**** Data for this exercise
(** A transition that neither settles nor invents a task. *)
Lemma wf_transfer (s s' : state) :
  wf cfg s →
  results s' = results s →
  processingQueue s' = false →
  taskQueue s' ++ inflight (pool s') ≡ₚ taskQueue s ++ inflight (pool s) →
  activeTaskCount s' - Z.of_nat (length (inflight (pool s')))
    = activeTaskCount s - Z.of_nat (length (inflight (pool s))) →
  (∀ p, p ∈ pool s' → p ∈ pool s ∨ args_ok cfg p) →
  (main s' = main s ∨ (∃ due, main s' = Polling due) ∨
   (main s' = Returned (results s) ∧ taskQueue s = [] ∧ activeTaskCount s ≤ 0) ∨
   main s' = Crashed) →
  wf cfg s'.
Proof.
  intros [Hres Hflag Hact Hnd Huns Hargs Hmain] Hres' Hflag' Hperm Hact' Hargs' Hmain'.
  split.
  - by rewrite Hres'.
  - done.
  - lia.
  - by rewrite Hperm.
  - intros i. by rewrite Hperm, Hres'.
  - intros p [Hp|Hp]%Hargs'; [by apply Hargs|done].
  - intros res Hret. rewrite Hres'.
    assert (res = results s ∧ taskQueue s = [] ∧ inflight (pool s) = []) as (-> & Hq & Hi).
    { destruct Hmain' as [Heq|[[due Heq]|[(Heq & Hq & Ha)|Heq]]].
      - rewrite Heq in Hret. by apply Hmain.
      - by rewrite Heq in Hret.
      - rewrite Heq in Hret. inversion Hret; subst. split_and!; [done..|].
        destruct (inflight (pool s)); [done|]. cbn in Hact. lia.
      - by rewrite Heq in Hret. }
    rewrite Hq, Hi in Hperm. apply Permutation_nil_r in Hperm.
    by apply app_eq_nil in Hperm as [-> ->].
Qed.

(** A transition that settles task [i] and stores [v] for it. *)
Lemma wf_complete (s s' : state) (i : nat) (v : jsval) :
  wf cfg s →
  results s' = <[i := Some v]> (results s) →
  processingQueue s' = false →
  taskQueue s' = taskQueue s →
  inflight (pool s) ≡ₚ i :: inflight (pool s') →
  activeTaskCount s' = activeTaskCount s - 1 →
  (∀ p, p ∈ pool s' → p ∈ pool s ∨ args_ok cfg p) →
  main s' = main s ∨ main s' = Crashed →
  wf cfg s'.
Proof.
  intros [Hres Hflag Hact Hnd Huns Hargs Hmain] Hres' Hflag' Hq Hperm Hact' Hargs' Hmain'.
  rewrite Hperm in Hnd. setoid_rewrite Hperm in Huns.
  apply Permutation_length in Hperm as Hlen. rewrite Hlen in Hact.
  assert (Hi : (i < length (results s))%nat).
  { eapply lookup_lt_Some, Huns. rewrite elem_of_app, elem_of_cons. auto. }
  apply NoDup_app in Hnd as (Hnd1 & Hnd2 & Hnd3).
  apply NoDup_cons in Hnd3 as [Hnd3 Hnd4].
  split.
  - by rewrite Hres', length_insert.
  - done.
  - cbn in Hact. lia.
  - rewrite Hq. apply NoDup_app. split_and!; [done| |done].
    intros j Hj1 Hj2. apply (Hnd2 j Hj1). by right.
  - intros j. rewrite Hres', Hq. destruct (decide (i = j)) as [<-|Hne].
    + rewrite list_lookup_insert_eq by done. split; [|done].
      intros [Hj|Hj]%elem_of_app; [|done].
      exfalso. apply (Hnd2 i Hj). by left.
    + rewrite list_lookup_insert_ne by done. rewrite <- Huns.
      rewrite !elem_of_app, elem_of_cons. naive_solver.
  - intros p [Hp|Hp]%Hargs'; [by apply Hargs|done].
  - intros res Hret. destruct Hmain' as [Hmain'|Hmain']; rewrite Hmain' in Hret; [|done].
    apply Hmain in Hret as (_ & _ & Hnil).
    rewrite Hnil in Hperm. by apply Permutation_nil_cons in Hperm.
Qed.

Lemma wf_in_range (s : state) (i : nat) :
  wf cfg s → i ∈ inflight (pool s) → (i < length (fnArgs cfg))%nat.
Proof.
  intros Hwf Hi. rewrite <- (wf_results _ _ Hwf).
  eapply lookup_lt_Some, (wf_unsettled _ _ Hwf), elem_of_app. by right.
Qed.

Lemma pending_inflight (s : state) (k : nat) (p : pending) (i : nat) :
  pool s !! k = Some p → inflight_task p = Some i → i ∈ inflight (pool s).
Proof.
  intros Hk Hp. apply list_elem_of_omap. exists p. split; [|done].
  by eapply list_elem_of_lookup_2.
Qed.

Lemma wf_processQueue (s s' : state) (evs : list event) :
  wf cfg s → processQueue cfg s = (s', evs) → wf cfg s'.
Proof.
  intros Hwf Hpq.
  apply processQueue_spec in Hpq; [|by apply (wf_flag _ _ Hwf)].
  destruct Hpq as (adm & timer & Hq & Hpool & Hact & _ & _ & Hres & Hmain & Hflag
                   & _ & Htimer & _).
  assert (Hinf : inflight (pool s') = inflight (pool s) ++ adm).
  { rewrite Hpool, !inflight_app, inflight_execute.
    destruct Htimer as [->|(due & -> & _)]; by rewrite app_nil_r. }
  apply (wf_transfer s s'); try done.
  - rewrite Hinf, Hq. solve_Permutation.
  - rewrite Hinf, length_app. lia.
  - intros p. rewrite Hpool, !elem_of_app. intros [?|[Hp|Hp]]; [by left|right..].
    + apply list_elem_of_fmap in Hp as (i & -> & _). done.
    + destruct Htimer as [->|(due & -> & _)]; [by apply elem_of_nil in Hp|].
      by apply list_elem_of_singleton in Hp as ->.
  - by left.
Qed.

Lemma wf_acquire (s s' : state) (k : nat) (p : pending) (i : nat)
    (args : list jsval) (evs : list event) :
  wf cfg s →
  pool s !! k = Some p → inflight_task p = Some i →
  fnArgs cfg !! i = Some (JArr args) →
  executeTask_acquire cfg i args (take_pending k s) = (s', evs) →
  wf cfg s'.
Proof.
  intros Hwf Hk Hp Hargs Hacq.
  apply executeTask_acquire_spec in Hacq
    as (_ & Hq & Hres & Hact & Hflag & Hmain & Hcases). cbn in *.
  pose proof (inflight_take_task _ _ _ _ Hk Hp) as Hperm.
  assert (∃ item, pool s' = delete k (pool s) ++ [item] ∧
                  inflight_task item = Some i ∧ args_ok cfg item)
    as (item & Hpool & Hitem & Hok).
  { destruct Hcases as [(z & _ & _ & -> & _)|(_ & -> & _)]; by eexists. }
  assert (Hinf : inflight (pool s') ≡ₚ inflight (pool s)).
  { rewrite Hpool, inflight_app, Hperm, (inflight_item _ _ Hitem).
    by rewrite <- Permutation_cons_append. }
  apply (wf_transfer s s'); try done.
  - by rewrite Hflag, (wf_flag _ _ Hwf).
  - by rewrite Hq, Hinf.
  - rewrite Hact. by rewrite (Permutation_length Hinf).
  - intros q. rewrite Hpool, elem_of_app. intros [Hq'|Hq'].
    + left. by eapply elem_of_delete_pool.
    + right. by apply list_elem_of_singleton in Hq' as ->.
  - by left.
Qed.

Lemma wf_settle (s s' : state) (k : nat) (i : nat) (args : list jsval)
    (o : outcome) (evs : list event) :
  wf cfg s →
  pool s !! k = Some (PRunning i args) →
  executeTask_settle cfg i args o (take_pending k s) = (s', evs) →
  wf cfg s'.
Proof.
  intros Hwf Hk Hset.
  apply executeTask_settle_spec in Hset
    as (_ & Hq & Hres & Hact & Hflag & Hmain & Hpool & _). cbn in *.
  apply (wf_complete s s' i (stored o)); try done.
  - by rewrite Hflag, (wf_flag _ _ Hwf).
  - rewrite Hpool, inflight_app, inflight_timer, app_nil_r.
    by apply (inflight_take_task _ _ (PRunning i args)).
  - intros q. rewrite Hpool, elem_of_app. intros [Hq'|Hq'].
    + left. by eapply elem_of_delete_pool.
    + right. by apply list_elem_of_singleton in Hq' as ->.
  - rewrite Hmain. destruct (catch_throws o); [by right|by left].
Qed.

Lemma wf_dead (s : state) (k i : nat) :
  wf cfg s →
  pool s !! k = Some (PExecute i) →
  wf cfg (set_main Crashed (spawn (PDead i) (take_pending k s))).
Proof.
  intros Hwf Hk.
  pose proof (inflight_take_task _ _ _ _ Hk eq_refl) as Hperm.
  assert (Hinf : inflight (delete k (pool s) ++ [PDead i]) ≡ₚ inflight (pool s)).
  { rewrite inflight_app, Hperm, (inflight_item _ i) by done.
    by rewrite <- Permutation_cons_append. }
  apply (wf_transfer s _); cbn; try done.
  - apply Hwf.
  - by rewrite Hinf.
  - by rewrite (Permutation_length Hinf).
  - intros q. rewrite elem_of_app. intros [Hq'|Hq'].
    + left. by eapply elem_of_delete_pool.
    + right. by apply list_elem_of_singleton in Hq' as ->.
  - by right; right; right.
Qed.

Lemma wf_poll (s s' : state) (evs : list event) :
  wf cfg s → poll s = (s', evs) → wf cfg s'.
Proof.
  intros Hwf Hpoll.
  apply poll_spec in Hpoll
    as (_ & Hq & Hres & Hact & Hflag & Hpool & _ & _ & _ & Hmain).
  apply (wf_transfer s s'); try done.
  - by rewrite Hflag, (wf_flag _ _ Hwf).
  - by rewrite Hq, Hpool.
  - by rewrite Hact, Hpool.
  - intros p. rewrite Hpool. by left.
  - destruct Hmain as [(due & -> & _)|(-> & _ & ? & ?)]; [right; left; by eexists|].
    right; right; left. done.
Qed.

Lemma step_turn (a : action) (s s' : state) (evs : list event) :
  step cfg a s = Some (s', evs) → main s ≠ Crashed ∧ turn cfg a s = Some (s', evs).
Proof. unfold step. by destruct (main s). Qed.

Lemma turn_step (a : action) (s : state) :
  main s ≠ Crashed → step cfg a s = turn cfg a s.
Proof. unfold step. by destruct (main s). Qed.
********
Task instructions – Where a line of the data contains "Htimer", copy that line.

Exercise output –
                   & _ & Htimer & _).
    destruct Htimer as [->|(due & -> & _)]; by rewrite app_nil_r. }
    + destruct Htimer as [->|(due & -> & _)]; [by apply elem_of_nil in Hp|].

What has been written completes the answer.